3D printing is a relatively slow process. The “rapid” part of “rapid prototyping” comes from the speed at which users can start print jobs. Traditional manufacturing methods, like injection molding, require huge time and money investments to setup. But one can start a 3D print within a few minutes of finishing a CAD model and that makes the printing process — which can take several hours or even days — worthwhile. Even so, the 3D printing community would benefit from advancements that improve print speed. This new multi-nozzle 3D printing technique developed by engineers from Rutgers University promises to dramatically increase print throughput.
3D printing enthusiasts know that multi-extruder FFF (fused-filament fabrication) printers already exist. Those utilize two or more “print heads” to print in multiple materials or duplicate parts. From a speed standpoint, their ability to print two parts simultaneously is very attractive. But even IDEX (independent dual extruder) models have a serious limitation: the two print heads ride on the same rail (usually the X axis). Because they can’t move independently in the Y axis, they are really only suitable for printing duplicate or mirrored parts. Printing two unique parts would defeat the purpose, as each print head would have to work consecutively instead of simultaneously.
This new process uses sophisticated g-code generation algorithms to solve that problem. The printer’s gantry contains several small hot end nozzles and those do not move independently. Instead, they move as a group while only extruding when necessary. That is efficient because the slicer software orients the parts and toolpaths to combine movements as much as possible. For example, two parts might both have long straight surfaces. In that case, the slicer software would line those surfaces up so that two nozzles could print those surfaces simultaneously.

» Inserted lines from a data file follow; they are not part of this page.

(* ===== verification/Bytes.v ===== *)
(** * Bytes: [encoding/binary], [io.Reader] and [bytes.Buffer]

    The part of Go's standard library through which every codec of the
    program goes: fixed-width integers in either byte order, the readers that
    [binary.Read] and [io.ReadFull] consume, with their [EOF] and
    [ErrUnexpectedEOF] results, and the lemmas the codecs share. *)

From S2P Require Import Prelude.
From Stdlib Require Import ZArith Lia.

(** ** Bytes *)

#[global] Instance byte_eq_dec : EqDecision byte := Byte.byte_eq_dec.

Definition byte_val (b : byte) : Z := Z.of_N (Byte.to_N b).

Definition byte_of (z : Z) : byte :=
  default Byte.x00 (Byte.of_N (Z.to_N (wrap 8 z))).

Lemma byte_val_range b : (0 ≤ byte_val b < 256)%Z.
Proof. unfold byte_val. pose proof (Byte.to_N_bounded b). lia. Qed.

Lemma byte_val_of z : byte_val (byte_of z) = wrap 8 z.
Proof.
  unfold byte_val, byte_of.
  assert (in_width 8 (wrap 8 z)) as Hr by (by apply wrap_range).
  destruct (Byte.of_N _) eqn:E; simpl.
  - apply Byte.to_of_N in E. rewrite E. width_lia.
  - apply Byte.of_N_None_iff in E. unfold in_width in Hr.
    change (2 ^ 8)%Z with 256%Z in Hr. lia.
Qed.

Lemma byte_val_inj b1 b2 : byte_val b1 = byte_val b2 → b1 = b2.
Proof.
  unfold byte_val. intros H%N2Z.inj.
  pose proof (Byte.of_to_N b1). pose proof (Byte.of_to_N b2). congruence.
Qed.

Lemma byte_of_val b : byte_of (byte_val b) = b.
Proof.
  apply byte_val_inj. rewrite byte_val_of. apply wrap_small.
  pose proof (byte_val_range b). width_lia.
Qed.

(** ** Byte orders *)

Inductive ByteOrder : Type := BigEndian | LittleEndian.

Fixpoint le_bytes (n : nat) (v : Z) : list byte :=
  match n with
  | O => []
  | S n => byte_of v :: le_bytes n (v / 256)
  end.

Fixpoint le_val (bs : list byte) : Z :=
  match bs with
  | [] => 0
  | b :: bs => byte_val b + 256 * le_val bs
  end%Z.

Definition put_uint (o : ByteOrder) (n : nat) (v : Z) : list byte :=
  match o with LittleEndian => le_bytes n v | BigEndian => rev (le_bytes n v) end.

Definition get_uint (o : ByteOrder) (bs : list byte) : Z :=
  match o with LittleEndian => le_val bs | BigEndian => le_val (rev bs) end.

#[global] Arguments put_uint _ _ _ : simpl never.
#[global] Arguments get_uint _ _ : simpl never.

Lemma length_le_bytes n v : length (le_bytes n v) = n.
Proof. revert v. induction n; intros; simpl; auto. Qed.

Lemma length_put_uint o n v : length (put_uint o n v) = n.
Proof. unfold put_uint. destruct o; by rewrite ?length_rev, length_le_bytes. Qed.
#[export] Hint Rewrite length_put_uint : lengths.

Lemma le_val_range bs : (0 ≤ le_val bs < 256 ^ Z.of_nat (length bs))%Z.
Proof.
  induction bs as [|b bs IH]; simpl le_val; simpl length; [lia|].
  rewrite Nat2Z.inj_succ, Z.pow_succ_r by lia.
  pose proof (byte_val_range b). lia.
Qed.

Lemma le_val_bytes n v : le_val (le_bytes n v) = (v mod 256 ^ Z.of_nat n)%Z.
Proof.
  revert v. induction n as [|n IH]; intros v; simpl le_bytes; simpl le_val.
  { by rewrite Z.mod_1_r. }
  rewrite IH, byte_val_of. unfold wrap. change (2 ^ 8)%Z with 256%Z.
  rewrite Nat2Z.inj_succ, Z.pow_succ_r by lia.
  rewrite Z.rem_mul_r by lia. lia.
Qed.

Lemma le_bytes_val bs : le_bytes (length bs) (le_val bs) = bs.
Proof.
  induction bs as [|b bs IH]; simpl; [done|].
  pose proof (byte_val_range b).
  replace (byte_val b + 256 * le_val bs)%Z with (le_val bs * 256 + byte_val b)%Z by lia.
  rewrite Z.div_add_l, Z.div_small, Z.add_0_r by lia. f_equal; [|done].
  apply byte_val_inj. rewrite byte_val_of. unfold wrap.
  change (2 ^ 8)%Z with 256%Z. rewrite Z.add_comm, Z_mod_plus_full.
  by apply Z.mod_small.
Qed.

Lemma pow256 n : (256 ^ Z.of_nat n = 2 ^ (8 * Z.of_nat n))%Z.
Proof. change 256%Z with (2 ^ 8)%Z. rewrite <-Z.pow_mul_r; [done|lia..]. Qed.

(** Encoding a value and decoding it gives the low [8n] bits back. *)
Lemma get_put_uint o n v : get_uint o (put_uint o n v) = wrap (8 * Z.of_nat n) v.
Proof.
  unfold wrap, get_uint, put_uint. rewrite <-pow256.
  destruct o; rewrite ?rev_involutive; apply le_val_bytes.
Qed.

Lemma get_put_uint_id o n v :
  in_width (8 * Z.of_nat n) v → get_uint o (put_uint o n v) = v.
Proof. intros. rewrite get_put_uint. by apply wrap_small. Qed.

Lemma put_get_uint o bs : put_uint o (length bs) (get_uint o bs) = bs.
Proof.
  unfold get_uint, put_uint. destruct o; [|apply le_bytes_val].
  by rewrite <-(length_rev bs), le_bytes_val, rev_involutive.
Qed.

Lemma get_uint_range o bs : in_width (8 * Z.of_nat (length bs)) (get_uint o bs).
Proof.
  unfold in_width, get_uint. rewrite <-pow256.
  destruct o; [|apply le_val_range].
  rewrite <-(length_rev bs). apply le_val_range.
Qed.

Lemma put_uint_wrap o n v : put_uint o n (wrap (8 * Z.of_nat n) v) = put_uint o n v.
Proof.
  rewrite <-(get_put_uint o n v).
  by rewrite <-(length_put_uint o n v) at 1; rewrite put_get_uint.
Qed.

Lemma put_uint_inj o n v1 v2 :
  in_width (8 * Z.of_nat n) v1 → in_width (8 * Z.of_nat n) v2 →
  put_uint o n v1 = put_uint o n v2 → v1 = v2.
Proof.
  intros H1 H2 E. rewrite <-(get_put_uint_id o n v1), E by done.
  by apply get_put_uint_id.
Qed.

(** ** Values of [binary.Write]

    A fixed-size value is a sequence of fixed-width integers (a scalar is a
    sequence of one; a struct or an array has one entry per field); it is
    written field by field in the given order.  A [bool] is one byte. *)
Record scalar : Type := Scalar { sc_width : nat; sc_value : Z }.

Definition fixed : Type := list scalar.

Definition u8 (v : Z) : fixed := [Scalar 1 v].
Definition u16 (v : Z) : fixed := [Scalar 2 v].
Definition u32 (v : Z) : fixed := [Scalar 4 v].
Definition i32 (v : Z) : fixed := [Scalar 4 v].
Definition i64 (v : Z) : fixed := [Scalar 8 v].
Definition gobool (b : bool) : fixed := [Scalar 1 (if b then 1 else 0)%Z].

Definition fixed_size (f : fixed) : nat := sum_list_with sc_width f.

Definition binary_Write (o : ByteOrder) (f : fixed) : list byte :=
  concat (map (λ s, put_uint o (sc_width s) (sc_value s)) f).

Lemma length_binary_Write o f : length (binary_Write o f) = fixed_size f.
Proof.
  unfold binary_Write, fixed_size. induction f as [|s f IH]; [done|].
  simpl. by rewrite length_app, length_put_uint, IH.
Qed.
#[export] Hint Rewrite length_binary_Write : lengths.

Lemma binary_Write_scalar o n v : binary_Write o [Scalar n v] = put_uint o n v.
Proof. unfold binary_Write; simpl. by rewrite app_nil_r. Qed.

(** ** Readers

    A reader is the bytes it still delivers and the error it returns once
    they are exhausted: [EOF] for a buffer, a file or a closed connection, a
    network error for a broken one (Go's readers return it again on every
    later call).  A computation over a reader keeps the reader it leaves
    behind on an error too, because the callers go on reading. *)
Record reader : Type := Reader { rd_data : list byte; rd_end : error }.

Definition rd (A : Type) : Type := reader → result A * reader.

#[global] Instance rd_ret : MRet rd := λ A a r, (Ok a, r).
#[global] Instance rd_bind : MBind rd := λ A B f m r,
  match m r with
  | (Ok a, r') => f a r'
  | (Err e, r') => (Err e, r')
  | (Panic w, r') => (Panic w, r')
  end.

Definition rd_fail {A} (e : error) : rd A := λ r, (Err e, r).

(** [io.ReadFull(r, buf)] with [len(buf) = n]: no bytes at all is the
    reader's own error, some bytes but not enough is [ErrUnexpectedEOF] when
    the reader ended with [EOF]. *)
Definition short_error (r : reader) : error :=
  match rd_end r with
  | EOF => if decide (rd_data r = []) then EOF else ErrUnexpectedEOF
  | e => e
  end.

Definition ReadFull (n : Z) : rd (list byte) := λ r,
  if decide (n ≤ Z.of_nat (length (rd_data r)))%Z then
    (Ok (take (Z.to_nat n) (rd_data r)), Reader (drop (Z.to_nat n) (rd_data r)) (rd_end r))
  else (Err (short_error r), Reader [] (rd_end r)).

(** [binary.Read] of an unsigned integer of [n] bytes, of a signed one and
    of a [bool] (any byte but zero is [true]). *)
Definition ReadUint (o : ByteOrder) (n : nat) : rd Z :=
  bs ← ReadFull (Z.of_nat n); mret (get_uint o bs).

Definition ReadInt (o : ByteOrder) (n : nat) : rd Z :=
  v ← ReadUint o n; mret (swrap (8 * Z.of_nat n) v).

Definition ReadBool (o : ByteOrder) : rd bool :=
  v ← ReadUint o 1; mret (bool_decide (v ≠ 0%Z)).

(** ** Lemmas on readers *)

Lemma rd_bind_ok {A B} (m : rd A) (f : A → rd B) r a r' :
  m r = (Ok a, r') → (m ≫= f) r = f a r'.
Proof. intros H. unfold mbind, rd_bind. by rewrite H. Qed.

Lemma rd_bind_err {A B} (m : rd A) (f : A → rd B) r e r' :
  m r = (Err e, r') → (m ≫= f) r = (Err e, r').
Proof. intros H. unfold mbind, rd_bind. by rewrite H. Qed.

Lemma rd_bind_inv {A B} (m : rd A) (f : A → rd B) r b r'' :
  (m ≫= f) r = (Ok b, r'') → ∃ a r', m r = (Ok a, r') ∧ f a r' = (Ok b, r'').
Proof.
  unfold mbind, rd_bind. destruct (m r) as [[a|e|w] r'] eqn:E; naive_solver.
Qed.

Lemma ReadFull_app n bs rest e :
  n = Z.of_nat (length bs) →
  ReadFull n (Reader (bs ++ rest) e) = (Ok bs, Reader rest e).
Proof.
  intros ->. unfold ReadFull; simpl. rewrite decide_True.
  - by rewrite Nat2Z.id, take_app_len, drop_app_len.
  - rewrite length_app. lia.
Qed.

Lemma ReadFull_short n r :
  (Z.of_nat (length (rd_data r)) < n)%Z →
  ReadFull n r = (Err (short_error r), Reader [] (rd_end r)).
Proof. intros. unfold ReadFull. rewrite decide_False by lia. done. Qed.

Lemma ReadUint_put o n v rest e :
  in_width (8 * Z.of_nat n) v →
  ReadUint o n (Reader (put_uint o n v ++ rest) e) = (Ok v, Reader rest e).
Proof.
  intros Hv. unfold ReadUint.
  erewrite rd_bind_ok by (apply ReadFull_app; by rewrite length_put_uint).
  by rewrite get_put_uint_id.
Qed.

Lemma ReadUint_short o n r :
  length (rd_data r) < n →
  ReadUint o n r = (Err (short_error r), Reader [] (rd_end r)).
Proof.
  intros. unfold ReadUint. apply rd_bind_err, ReadFull_short. lia.
Qed.

Lemma ReadInt_put o n v rest e :
  0 < n → in_swidth (8 * Z.of_nat n) v →
  ReadInt o n (Reader (put_uint o n v ++ rest) e) = (Ok v, Reader rest e).
Proof.
  intros Hn Hv. unfold ReadInt.
  rewrite <-put_uint_wrap.
  erewrite rd_bind_ok by (apply ReadUint_put, wrap_range; lia).
  unfold mret, rd_ret. by rewrite swrap_wrap, swrap_small by (done || lia).
Qed.

Lemma ReadBool_put o b rest e :
  ReadBool o (Reader (binary_Write o (gobool b) ++ rest) e) = (Ok b, Reader rest e).
Proof.
  unfold ReadBool, gobool. rewrite binary_Write_scalar.
  erewrite rd_bind_ok by (apply ReadUint_put; destruct b; vm_compute; split; congruence).
  by destruct b.
Qed.

(** Every computation of the program over a reader only consumes: what is
    left is a suffix of what was there, and the end of the stream does not
    change.  The class composes along the structure of a decoder. *)
Class Consuming {A} (m : rd A) : Prop :=
  consuming r : rd_data (m r).2 `suffix_of` rd_data r ∧ rd_end (m r).2 = rd_end r.

#[export] Instance consuming_ret {A} (a : A) : Consuming (mret a : rd A).
Proof. intros r. done. Qed.

#[export] Instance consuming_fail {A} e : Consuming (rd_fail e : rd A).
Proof. intros r. done. Qed.

#[export] Instance consuming_bind {A B} (m : rd A) (f : A → rd B) :
  Consuming m → (∀ a, Consuming (f a)) → Consuming (m ≫= f).
Proof.
  intros Hm Hf r. specialize (Hm r). unfold mbind, rd_bind.
  destruct (m r) as [[a|e|w] r']; simpl in *; [|done..].
  destruct Hm as [Hs He], (Hf a r') as [Hs' He'].
  split; [by etrans|congruence].
Qed.

#[export] Instance consuming_ReadFull n : Consuming (ReadFull n).
Proof.
  intros r. unfold ReadFull. case_decide; simpl.
  - split; [|done]. apply suffix_drop.
  - split; [|done]. apply suffix_nil.
Qed.

#[export] Instance consuming_ReadUint o n : Consuming (ReadUint o n).
Proof. unfold ReadUint. apply _. Qed.
#[export] Instance consuming_ReadInt o n : Consuming (ReadInt o n).
Proof. unfold ReadInt. apply _. Qed.
#[export] Instance consuming_ReadBool o : Consuming (ReadBool o).
Proof. unfold ReadBool. apply _. Qed.

#[export] Hint Extern 5 (Consuming (if _ then _ else _)) =>
  case_match : typeclass_instances.
#[export] Hint Extern 5 (Consuming (let '(_, _) := ?p in _)) =>
  destruct p : typeclass_instances.

(** Reading at least one byte from a reader that has some leaves fewer, and
    from a reader that has none fails with the reader's end. *)
Class Progressing {A} (m : rd A) : Prop :=
  progressing r : rd_data r ≠ [] → length (rd_data (m r).2) < length (rd_data r).

Lemma progressing_ReadUint o n : 0 < n → Progressing (ReadUint o n).
Proof.
  intros Hn r Hr. assert (0 < length (rd_data r)) by (destruct (rd_data r); simpl; [done|lia]).
  unfold ReadUint, mbind, rd_bind, ReadFull. case_decide; simpl; [|done].
  rewrite length_drop. lia.
Qed.
#[export] Hint Extern 1 (Progressing (ReadUint _ _)) =>
  apply progressing_ReadUint; lia : typeclass_instances.

Lemma progressing_bind {A B} (m : rd A) (f : A → rd B) :
  Progressing m → (∀ a, Consuming (f a)) → Progressing (m ≫= f).
Proof.
  intros Hm Hf r Hr. specialize (Hm r Hr). unfold mbind, rd_bind.
  destruct (m r) as [[a|e|w] r']; simpl in *; [|done..].
  destruct (Hf a r') as [Hs%suffix_length _]. lia.
Qed.

Lemma ReadUint_empty o n e :
  0 < n → ReadUint o n (Reader [] e) = (Err e, Reader [] e).
Proof. intros. rewrite ReadUint_short by (simpl; lia). by destruct e. Qed.

Lemma consuming_length {A} (m : rd A) `{!Consuming m} r :
  length (rd_data (m r).2) ≤ length (rd_data r).
Proof. apply suffix_length, consuming. Qed.

(** No computation of this file panics. *)
Class NoPanic {A} (m : rd A) : Prop := no_panic r w : (m r).1 ≠ Panic w.

#[export] Instance no_panic_ret {A} (a : A) : NoPanic (mret a : rd A).
Proof. intros r w. done. Qed.
#[export] Instance no_panic_fail {A} e : NoPanic (rd_fail e : rd A).
Proof. intros r w. done. Qed.
#[export] Instance no_panic_bind {A B} (m : rd A) (f : A → rd B) :
  NoPanic m → (∀ a, NoPanic (f a)) → NoPanic (m ≫= f).
Proof.
  intros Hm Hf r w. specialize (Hm r w). unfold mbind, rd_bind.
  destruct (m r) as [[a|e|w'] r'] eqn:E; simpl in *; [apply Hf|done|].
  intros [= ->]. done.
Qed.
#[export] Instance no_panic_ReadFull n : NoPanic (ReadFull n).
Proof. intros r w. unfold ReadFull. by case_decide. Qed.
#[export] Instance no_panic_ReadUint o n : NoPanic (ReadUint o n).
Proof. unfold ReadUint. apply _. Qed.
#[export] Instance no_panic_ReadInt o n : NoPanic (ReadInt o n).
Proof. unfold ReadInt. apply _. Qed.
#[export] Instance no_panic_ReadBool o : NoPanic (ReadBool o).
Proof. unfold ReadBool. apply _. Qed.
#[export] Hint Extern 5 (NoPanic (if _ then _ else _)) =>
  case_match : typeclass_instances.
#[export] Hint Extern 5 (NoPanic (let '(_, _) := ?p in _)) =>
  destruct p : typeclass_instances.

By applying that concept to the several parts and several nozzles, the slicer software is able to create efficient toolpaths that keep as many nozzles simultaneously extruding as possible. This doesn’t speed up the print time for any individual part—a single part takes longer than it would on a traditional 3D printer. But it does dramatically improve throughput. Because this process can produce several parts at once, the average per-part print time is very short.
Of course, MSLA (masked stereolithography) resin 3D printers already achieve something similar. They cure the entire layer at once and the per-layer time stays the same no matter how much area the layer covers. An MSLA 3D printer completes 10 parts of equal height in the same amount of time as a single part.
The advantage of this new process from Rutgers is that it works with standard thermoplastic filament. MSLA printers can only work with UV-curable resin, which isn’t ideal for every application. This new process works with any filament, which means that users could take advantage of the wide range of available materials.